For each asset, at most one failed or errored operation will be listed (the most recent one).

GET /v1/operations/recently-succeeded

Shows information about all operations on assets in resources accessible to the authenticated user that recently succeeded, that is, all operations in state "succeeded" where there is no newer operation in state "succeeded", "failed" or "errored" for the same asset.

Returns 404 if autoscaling is not enabled for this resource. Otherwise returns 200 and a JSON response body looking like that from the recently-failed endpoint above, except that recently_failed_operations is called recently_succeeded_operations.

The query parameters domain, project and asset-type are recognized with the same semantics as for GET /v1/operations/pending. The following additional query parameters can be given to filter the result further:

  • When max-age is given, only those operations will be shown that finished after now - max_age. The value must be an integer followed by one of the units m (minute), h (hour) or d (day), e.g. 12h or 7d. The default value is 1d.

GET /v1/admin/resource-scrape-errors

Shows information about resource scrape errors.

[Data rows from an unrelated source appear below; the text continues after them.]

(** The steering computation never raises on a float tilt within the
    clamp. *)
Lemma steering_float (z : float) :
  small 7 (Prim2SF z) →
  ∃ t, steering_of (PyFloat z)
       = Ok (Z.max MIN_DIRECTION (Z.min t MAX_DIRECTION)).
Proof.
  intros Hz.
  unfold steering_of, DIRECTION_RANGE_PER_SIDE, CENTER_DIRECTION, STEERING_GAIN.
  destruct (PyNum.gt (PyFloat z) (PyInt 0)).
  - rewrite (truediv_float_int z 90 90%float) by (lia || (vm_compute; reflexivity)).
    rewrite bind_ret.
    change (PyNum.mul (PyFloat (z / 90)) (PyFloat 2))
      with (Ok (A:=pynum) (PyFloat (z / 90 * 2))).
    rewrite bind_ret.
    rewrite (mul_float_int _ 400 400%float) by (vm_compute; reflexivity).
    rewrite bind_ret.
    rewrite (sub_int_float 1500 1500%float) by (vm_compute; reflexivity).
    rewrite bind_ret.
    assert (H1 : small 2 (Prim2SF (z / 90))).
    { eapply small_weaken;
        [|eapply (div_small z 90 false 6333186975989760 (-46) 7);
          [exact Hz|vm_compute; reflexivity|closed_arith]].
      closed_arith. }
    assert (H2 : small 5 (Prim2SF (z / 90 * 2))).
    { apply (mul_small _ _ 2 2); [exact H1|closed_arith|lia]. }
    assert (H3 : small 15 (Prim2SF (z / 90 * 2 * 400))).
    { apply (mul_small _ _ 5 9); [exact H2|closed_arith|lia]. }
    assert (H4 : small 17 (Prim2SF (1500 - z / 90 * 2 * 400))).
    { apply (sub_small _ _ 15); [closed_arith|exact H3|lia]. }
    destruct (int_small _ _ H4) as [t Ht]. rewrite Ht. exists t. reflexivity.
  - destruct (PyNum.lt (PyFloat z) (PyInt 0)); [|exists 1500; reflexivity].
    destruct (PyNum.lt (PyFloat z) (PyInt (-75))).
    { exists 1500. vm_compute. reflexivity. }
    rewrite (add_float_int z 75 75%float) by (vm_compute; reflexivity).
    rewrite bind_ret.
    rewrite (truediv_float_int _ 75 75%float) by (lia || (vm_compute; reflexivity)).
    rewrite bind_ret.
    change (PyNum.mul (PyFloat ((z + 75) / 75)) (PyFloat 2))
      with (Ok (A:=pynum) (PyFloat ((z + 75) / 75 * 2))).
    rewrite bind_ret.
    rewrite (mul_float_int _ 400 400%float) by (vm_compute; reflexivity).
    rewrite bind_ret.
    rewrite (add_int_float 1500 1500%float) by (vm_compute; reflexivity).
    rewrite bind_ret.
    assert (H0 : small 9 (Prim2SF (z + 75))).
    { apply (add_small _ _ 7); [exact Hz|closed_arith|lia]. }
    assert (H1 : small 4 (Prim2SF ((z + 75) / 75))).
    { eapply small_weaken;
        [|eapply (div_small _ 75 false 5277655813324800 (-46) 9);
          [exact H0|vm_compute; reflexivity|closed_arith]].
      closed_arith. }
    assert (H2 : small 7 (Prim2SF ((z + 75) / 75 * 2))).
    { apply (mul_small _ _ 4 2); [exact H1|closed_arith|lia]. }
    assert (H3 : small 17 (Prim2SF ((z + 75) / 75 * 2 * 400))).
    { apply (mul_small _ _ 7 9); [exact H2|closed_arith|lia]. }
    assert (H4 : small 19 (Prim2SF (1500 + (z + 75) / 75 * 2 * 400))).
    { apply (add_small _ _ 17); [closed_arith|exact H3|lia]. }
    destruct (int_small _ _ H4) as [t Ht]. rewrite Ht. exists t. reflexivity.
Qed.

(** [calculate_speed] never raises: whatever the two numbers, the speed is
    computed and lies in the speed range. *)
Lemma speed_of_total (attention meditation : pynum) :
  ∃ s, speed_of attention meditation = Ok s ∧ BASE_SPEED ≤ s ≤ MAX_SPEED.
Proof.
  assert (H : ∃ s, speed_of attention meditation = Ok s).
  { unfold speed_of. destruct (PyNum.gt _ _); [eexists; reflexivity|].
    unfold MAX_ATTENTION_VALUE.
    destruct attention as [a|a].
    - rewrite clamp_percent_int. eexists. apply mapped_speed_exact. lia.
    - destruct (clamp_percent_float a) as [-> | [-> | [-> Ha]]].
      + eexists. apply mapped_speed_exact. lia.
      + eexists. apply mapped_speed_exact. lia.
      + destruct (mapped_speed_float a Ha) as [t Ht]. eexists. exact Ht. }
  destruct H as [s Hs]. exists s. split; [exact Hs|].
  eapply speed_of_bounds. exact Hs.
Qed.

(** The steering value is computed whatever the tilt, and lies in the
    steering range. *)
Lemma direction_of_total (gyro_z : pynum) :
  ∃ d, direction_of gyro_z = Ok d ∧ MIN_DIRECTION ≤ d ≤ MAX_DIRECTION.
Proof.
  assert (H : ∃ d, direction_of gyro_z = Ok d).
  { destruct gyro_z as [z|z].
    - destruct (direction_of_int z) as (d & Hd & _). eauto.
    - unfold direction_of.
      destruct (clamp_tilt_float z) as [-> | [-> | [-> Hz]]].
      + destruct (steering_of_int (-90)) as (d & Hd & _); [lia|eauto].
      + destruct (steering_of_int 90) as (d & Hd & _); [lia|eauto].
      + destruct (steering_float z Hz) as [t Ht]. eauto. }
  destruct H as [d Hd]. exists d. split; [exact Hd|].
  eapply direction_of_bounds. exact Hd.
Qed.

Lemma conv_bind_Ok {A B} (m : Conv A) (k : A → Conv B)
    (self self' : BrainDataConverter) (b : B) :
  (m ≫= k) self = (Ok b, self') →
  ∃ a self1, m self = (Ok a, self1) ∧ k a self1 = (Ok b, self').
Proof.
  unfold mbind, Conv_bind. destruct (m self) as [[a|e] self1]; [|discriminate].
  intros H. exists a, self1. auto.
Qed.

Lemma eval_Ok {A} (r : result A) (self self' : BrainDataConverter) (a : A) :
  eval r self = (Ok a, self') → r = Ok a ∧ self' = self.
Proof. unfold eval. intros [= -> ->]. auto. Qed.

(** The facing computed for the value of the [y] axis. *)
Lemma calculate_forward_direction_eq (gyro_y : pyval)
    (self self' : BrainDataConverter) (b : bool) :
  calculate_forward_direction gyro_y self = (Ok b, self') →
  match gyro_y with
  | VNone => b = false
  | VNum y => b = PyNum.lt y (PyInt 10)
  | VStr _ | VDict _ => False
  end.
Proof.
  destruct gyro_y as [|y|?|?]; simpl; unfold mret, Conv_ret, eval;
    intros [= <-]; auto.
Qed.

End ConverterFacts.

(** ** Facts about [convert_essential_data] *)

Module PipelineFacts.
Import Config Converter ConverterPipeline ConverterFacts.

(** A control signal comes out only of a dictionary with the three keys. *)
Lemma convert_Some (essential_data : pyval) (self self' : BrainDataConverter)
    (signal : control_signal) :
  convert_essential_data essential_data self = (Some signal, self') →
  ∃ d attention meditation gyro,
    essential_data = VDict d
    ∧ d !! "attention" = Some attention ∧ d !! "meditation" = Some meditation
    ∧ d !! "gyro" = Some gyro
    ∧ convert_body attention meditation gyro self = (Ok signal, self').
Proof.
  unfold convert_essential_data, has_key, dict_get.
  destruct essential_data as [|n|s|d]; try discriminate.
  destruct (d !! "attention") as [attention|] eqn:Ha; [|discriminate].
  destruct (d !! "meditation") as [meditation|] eqn:Hm; [|discriminate].
  destruct (d !! "gyro") as [gyro|] eqn:Hg; [|discriminate].
  simpl. destruct (_ || _); [discriminate|].
  destruct (convert_body attention meditation gyro self) as [[sig|e] self1] eqn:Hb;
    [|discriminate].
  intros [= -> ->]. exists d, attention, meditation, gyro. auto.
Qed.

This is intended to give operators a view of all scrape errors across all resources.

Returns 200 on success and a JSON response body like this:

{
  "resource_scrape_errors": [
    {
      "asset_type": "nfs-shares",
      "checked": {
        "error": "cannot connect to OpenStack"
      },
      "domain_id": "481b2af2-d816-4453-8743-a05382e7d1ce",
      "project_id": "0181e612-fcad-438d-a1a4-2a21fc0a2442"
    },
    {
      "asset_type": "foo",
      "checked": {
        "error": "datacenter is on fire"
      },
      "domain_id": "481b2af2-d816-4453-8743-a05382e7d1ce",
      "project_id": "89b76fc7-78fa-454c-b23b-674bd7589390"
    }
  ]
}

Most fields on the top level have the same meaning as for GET /v1/projects/:id/resources/:type (see above), except for the following additional fields:

  • asset_type indicates which type of assets belong to this resource.
  • project_id and domain_id identify the resource. project_id is only shown for non-domain resources.

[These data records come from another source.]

(** After the optional state prefix [a]: a network id, the [':'], a path
    and the optional resolver suffix.  An empty path makes [SetRelativePath]
    copy the rest of the text. *)
Lemma FromString_namespace_colon (p a nid path : list ascii)
    (dns : option (list ascii)) (state : string) :
  p = a ++ nid ++ ":"%char :: path ++ resolver_suffix dns ++ [NUL] →
  plain ":"%char nid → plain "@"%char path →
  Forall (λ c, c ≠ NUL) (default [] dns) →
  FromString_namespace p state (Z.of_nat (length a))
  = Defined (mkNPLFileName state (string_of_list_ascii nid)
               (slashes (string_of_list_ascii
                           (if decide (path = []) then resolver_suffix dns
                            else path)))
               (string_of_list_ascii (default [] dns))).
Proof.
  intros Hp Hnid Hpath Hdns. unfold FromString_namespace.
  set (i1 := Z.of_nat (length a) + Z.of_nat (length nid)).
  erewrite (scan_stops _ _ a nid _ ":"%char); [| exact Hp | done | done | by left].
  fold i1. simpl.
  erewrite (peek_at _ (a ++ nid)); [| by rewrite Hp, <- (assoc_L (++)) |
                                     rewrite length_app; lia].
  simpl.
  assert ((if decide (i1 > Z.of_nat (length a))
           then assign p (Z.of_nat (length a)) (i1 - Z.of_nat (length a))
           else Defined "") = Defined (string_of_list_ascii nid)) as ->.
  { case_decide as Hgt.
    - eapply assign_middle; [exact Hp | done | lia].
    - destruct nid; [done | simpl in *; lia]. }
  simpl.
  set (a1 := a ++ nid ++ [":"%char]).
  assert (i1 + 1 = Z.of_nat (length a1)) as Hi1.
  { subst a1 i1. rewrite !length_app. simpl. lia. }
  assert (p = a1 ++ path ++ resolver_suffix dns ++ [NUL]) as Hp1.
  { subst a1. rewrite Hp, <- !(assoc_L (++)). done. }
  set (i2 := i1 + 1 + Z.of_nat (length path)).
  assert (∃ x post, resolver_suffix dns ++ [NUL] = x :: post
                    ∧ (x = "@"%char ∨ x = NUL)) as (x & post & Hsuf & Hx).
  { destruct dns; simpl; eexists _, _; (split; [done |]); auto. }
  erewrite (scan_stops _ _ a1 path post x);
    [| by rewrite Hp1, Hsuf | done | done | done].
  fold i2. simpl.
  assert (SetRelativePath p (i1 + 1) (i2 - (i1 + 1))
          = Defined (slashes (string_of_list_ascii
                                (if decide (path = []) then resolver_suffix dns
                                 else path)))) as ->.
  { unfold SetRelativePath. case_decide as Hn.
    - destruct path; [| subst i2; simpl in *; lia].
      rewrite decide_True by done.
      erewrite (assign_cstr_rest _ a1 (resolver_suffix dns) []);
        [done | exact Hp1 | done | by apply resolver_suffix_no_nul].
    - rewrite decide_False by (intros ->; subst i2; simpl in *; lia).
      erewrite (assign_middle _ a1 path); [done | exact Hp1 | done | lia]. }
  simpl.
  erewrite (peek_at _ (a1 ++ path) post x);
    [| by rewrite Hp1, Hsuf, <- (assoc_L (++)) | rewrite length_app; lia].
  simpl. destruct dns as [d |]; simpl in *.
  - injection Hsuf as <- <-. simpl.
    set (a2 := a1 ++ path ++ ["@"%char]).
    assert (i2 + 1 = Z.of_nat (length a2)) as Hi2.
    { subst a2 i2. rewrite !length_app. simpl. lia. }
    assert (p = a2 ++ d ++ [NUL]) as Hp2.
    { subst a2. rewrite Hp1, <- !(assoc_L (++)). done. }
    erewrite (scan_stops _ _ a2 d [] NUL);
      [| exact Hp2 | done | | by right].
    2:{ eapply Forall_impl; [exact Hdns |]. by intros c Hc. }
    simpl.
    erewrite (assign_middle _ a2 d [NUL]); [done | exact Hp2 | done | lia].
  - by injection Hsuf as <- <-.
Qed.
(** * An MCP client and its demo tool server, embedded in Rocq

    The development follows the two Python sources of the repository:

    - [tools.py], the demo tool server: [echo], [convert_temperature]
      and [word_count] are pure functions of their arguments;
    - [client.py], the [MCPClient] class: [connect_to_server],
      [process_query] and [chat_loop] talk to a tool process and to a
      chat-completion backend.

    Python values are modelled as the code has them: a [str] is a
    sequence of Unicode code points, a [float] is an IEEE 754 binary64
    number, a [dict] built by the client is a record with optional
    fields, and every call that leaves the process is an event of a
    trace, together with what came back. *)

From Stdlib Require Import String Ascii DecimalString SpecFloat.
From Stdlib Require Import DecimalPos DecimalN.
From Stdlib Require Import List NArith ZArith Bool Lia.
Import ListNotations.

Set Implicit Arguments.

(* ===================================================================== *)
(** * Python strings *)
(* ===================================================================== *)

Module PyStr.

(** A Python [str] is a sequence of code points. *)
Definition str := list N.

(** An ASCII literal, as written in the source. *)
Fixpoint lit (s : string) : str :=
  match s with
  | EmptyString => []
  | String a r => N_of_ascii a :: lit r
  end.

(** The degree sign of the temperature messages, U+00B0, and the
    narrow no-break space, U+202F, that the messages put before it. *)
Definition degree : str := [176%N].
Definition nnbsp : str := [8239%N].

(** The line feed, and the double quote of the JSON texts. *)
Definition newline : str := [10%N].
Definition dquote : str := [34%N].

Definition eqb (a b : str) : bool :=
  if list_eq_dec N.eq_dec a b then true else false.
(** X19.  A run in whose first 400 requests every query succeeds with a
    latency inside a band [lo .. hi] with [hi <= 1.5 * lo] is never
    rolled back, however the requests are routed; if it connects and
    returns it has promoted after 600 queries. *)
Theorem healthy_canary_is_promoted (w : Checked.World) (lo hi : Q) :
  let o := (Checked.run w).1 in
  let t := Checked.trace (Checked.run w).2 in
  (hi <= lo * 1.5)%Q ->
  (forall i, (i < 400)%nat ->
     answered (Checked.incoming w i) = true /\
     (lo <= millis (Checked.incoming w i) <= hi)%Q) ->
  rollbacks t = 0%nat /\
  (o = Checked.Returned tt -> Checked.stable_up w && Checked.canary_up w = true ->
   promoted t = true /\ queries t = 600%nat).
Proof.
  intros o t. subst o t. intros Hband Hall.
  destruct (checked_run_trace w) as [Hpre Hret].
  assert (forall k p, (k < 2)%nat -> rolls_back (plain w) k p = false) as Hpass.
  { intros k p Hk. unfold rolls_back, stage_analysis.
    rewrite (healthy_window_passes p lo hi); [done | done |].
    apply Forall_forall. intros r Hin.
    apply stage_requests_elem in Hin as (i & Hi & ->). apply Hall. lia. }
  split.
  - pose proof (rollbacks_prefix _ _ Hpre) as Hle.
    rewrite run_rollbacks, !Hpass, andb_false_r in Hle by lia. lia.
  - intros Ho Hup. rewrite (Hret Ho).
    rewrite run_promoted, run_queries. unfold stages_run. cbn [plain reachable].
    by rewrite Hup, !Hpass by lia.
Qed.
(** * ConfigLang: the Python binding and the engine it drives

    The repository is a ctypes binding ([configlang/configlang.py]) for a
    native configuration-language engine.  Part I embeds the binding as it
    is written: the status constants, the exception classes, and every
    method of [class ConfigLang] as a program that issues foreign calls.
    Part II models the engine the binding drives (lexer, parser, evaluator,
    variable store, serializer) from its specification; its source is not
    part of the Python package.  Part III states and proves the properties.

    Conventions.  Python [str] and the [bytes] handed to the engine are both
    [string]: text is identified with its UTF-8 encoding, so encoding and
    decoding are the identity.  A foreign call carries the [bytes] object
    the binding passes; the library reads it as a C string, [c_str]: the
    bytes before the first NUL.  A Python [int] is a [Z]; a value that
    crosses the boundary as [ctypes.c_int], either way, is reduced to 32
    bits by [c_int]. *)

From Stdlib Require Import ZArith String Ascii DecimalString DecimalZ Lia.
From stdpp Require Import base option list gmap strings.

Open Scope Z_scope.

For each resource, at most one error will be listed (the most recent one).

GET /v1/admin/asset-scrape-errors

Shows information about asset scrape errors. This is intended to give operators a view of scrape errors for all assets across all resources.

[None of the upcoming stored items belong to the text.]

Lemma for_each_append (phrase : string -> string) (xs : list string) :
  forall (h : Heap.t) (l : list string) (s : Z),
    Proc.for_each xs (append_unless_present phrase (List.length h))
                  (Proc.mk (h ++ [l]) s)
    = (Ok tt,
       Proc.mk (h ++ [fold_left (Planner.append_unless_present phrase) xs l]) s).
Proof.
  induction xs as [|x xs IH]; intros h l s; [reflexivity|].
  cbn [Proc.for_each fold_left]. unfold Proc.bind at 1.
  unfold append_unless_present at 1, Proc.bind at 1, Proc.items at 1. cbn [Proc.heap].
  rewrite read_new. unfold Planner.append_unless_present at 2.
  destruct (negb (contains (lower x) (lower (join " " l)))).
  - unfold Proc.append. cbn [Proc.heap Proc.hash_secret]. rewrite read_new, write_new.
    apply IH.
  - unfold Proc.ret. apply IH.
Qed.

Lemma slice_reads (n : nat) (o : option Heap.ref) (st : Proc.t) :
  slice n o st = (Ok (firstn n (get (Heap.read_opt (Proc.heap st) o) [])), st).
Proof.
  destruct o as [r|]; [reflexivity|].
  cbn [slice Heap.read_opt option_map get]. now rewrite firstn_nil.
Qed.

Lemma frameworks_valid (h : Heap.t) (a : AnalysisObj.t) :
  AnalysisObj.valid h a = true ->
  Heap.valid_opt h (AnalysisObj.key_concepts a) = true /\
  Heap.valid_opt h
    (TechReqObj.frameworks
       (get (AnalysisObj.technical_requirements a) TechReqObj.empty)) = true.
Proof.
  unfold AnalysisObj.valid. rewrite !andb_true_iff.
  intros [[[[[H1 H2] H3] H4] H5] H6]. split; [exact H1|].
  destruct (AnalysisObj.technical_requirements a) as [r|]; [|reflexivity].
  unfold TechReqObj.valid in H3. rewrite !andb_true_iff in H3.
  cbn [get]. tauto.
Qed.

(** [_customize_phase_tasks] makes one new list, the customised tasks,
    and changes no list that was there. *)
Lemma customize_tasks_refines (base_tasks : Heap.ref) (a : AnalysisObj.t)
    (phase_name : string) (h : Heap.t) (s : Z) :
  AnalysisObj.valid h a = true ->
  _customize_phase_tasks base_tasks a phase_name (Proc.mk h s)
  = (Ok (List.length h),
     Proc.mk (h ++ [Planner._customize_phase_tasks
                 (Heap.read h base_tasks) (AnalysisObj.snapshot h a) phase_name])
        s).
Proof.
  intros Ha. destruct (frameworks_valid h a Ha) as [Hk Hf].
  unfold _customize_phase_tasks.
  unfold Proc.bind at 1. unfold Proc.copy, Proc.bind at 1, Proc.items, Proc.new_list, Heap.alloc.
  cbn [Proc.heap Proc.hash_secret].
  unfold Proc.bind at 1. rewrite slice_reads. cbn [Proc.heap].
  rewrite read_opt_old by exact Hk.
  unfold Proc.bind at 1. rewrite for_each_append.
  unfold Proc.bind at 1. rewrite slice_reads. cbn [Proc.heap].
  rewrite read_opt_old by exact Hf.
  unfold Proc.bind at 1. rewrite for_each_append.
  unfold Proc.ret, Planner._customize_phase_tasks.
  destruct a as [? ? ? ? ? ? ? kc ? [tr|] ? ? ?]; reflexivity.
Qed.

Returns 200 on success and a JSON response body like this:

{
  "asset_scrape_errors": [
    {
      "asset_id": "c991eb08-e14e-4559-94d6-c9c390c18776",
      "asset_type": "nfs-shares",
      "checked": {
        "error": "cannot connect to OpenStack"
      },
      "domain_id": "481b2af2-d816-4453-8743-a05382e7d1ce",
      "project_id": "89b76fc7-78fa-454c-b23b-674bd7589390"
    }
  ]
}

Most fields on the top level have the same meaning as for GET /v1/projects/:id/assets/:type (see above), except for the following additional fields:

  • asset_id identifies the concerning asset.
  • asset_type, project_id and domain_id identify the resource to which this asset belongs. project_id is only shown for non-domain resources.

For each asset, at most one error will be listed (the most recent one).

GET /v1/admin/asset-resize-errors

Shows information about asset resize errors. This is intended to give operators a view of resize errors for all assets across all resources.

Returns 200 on success and a JSON response body like this:

{
  "asset_resize_errors": [
    {
      "asset_id": "c991eb08-e14e-4559-94d6-c9c390c18776",
      "asset_type": "nfs-shares",
      "domain_id": "481b2af2-d816-4453-8743-a05382e7d1ce",
      "finished": {
        "at": 1557144789,
        "error": "datacenter is on fire"
      },
      "new_size": 1025,
      "old_size": 1024,
      "project_id": "89b76fc7-78fa-454c-b23b-674bd7589390"
    }
  ]
}

Most fields on the top level have the same meaning as for GET /v1/projects/:id/assets/:type/:id (see above), except for the following additional fields:

  • asset_id identifies the concerning asset.
  • asset_type, project_id and domain_id identify the resource to which this asset belongs. project_id is only shown for non-domain resources.

For each asset, at most one error will be listed (the most recent one).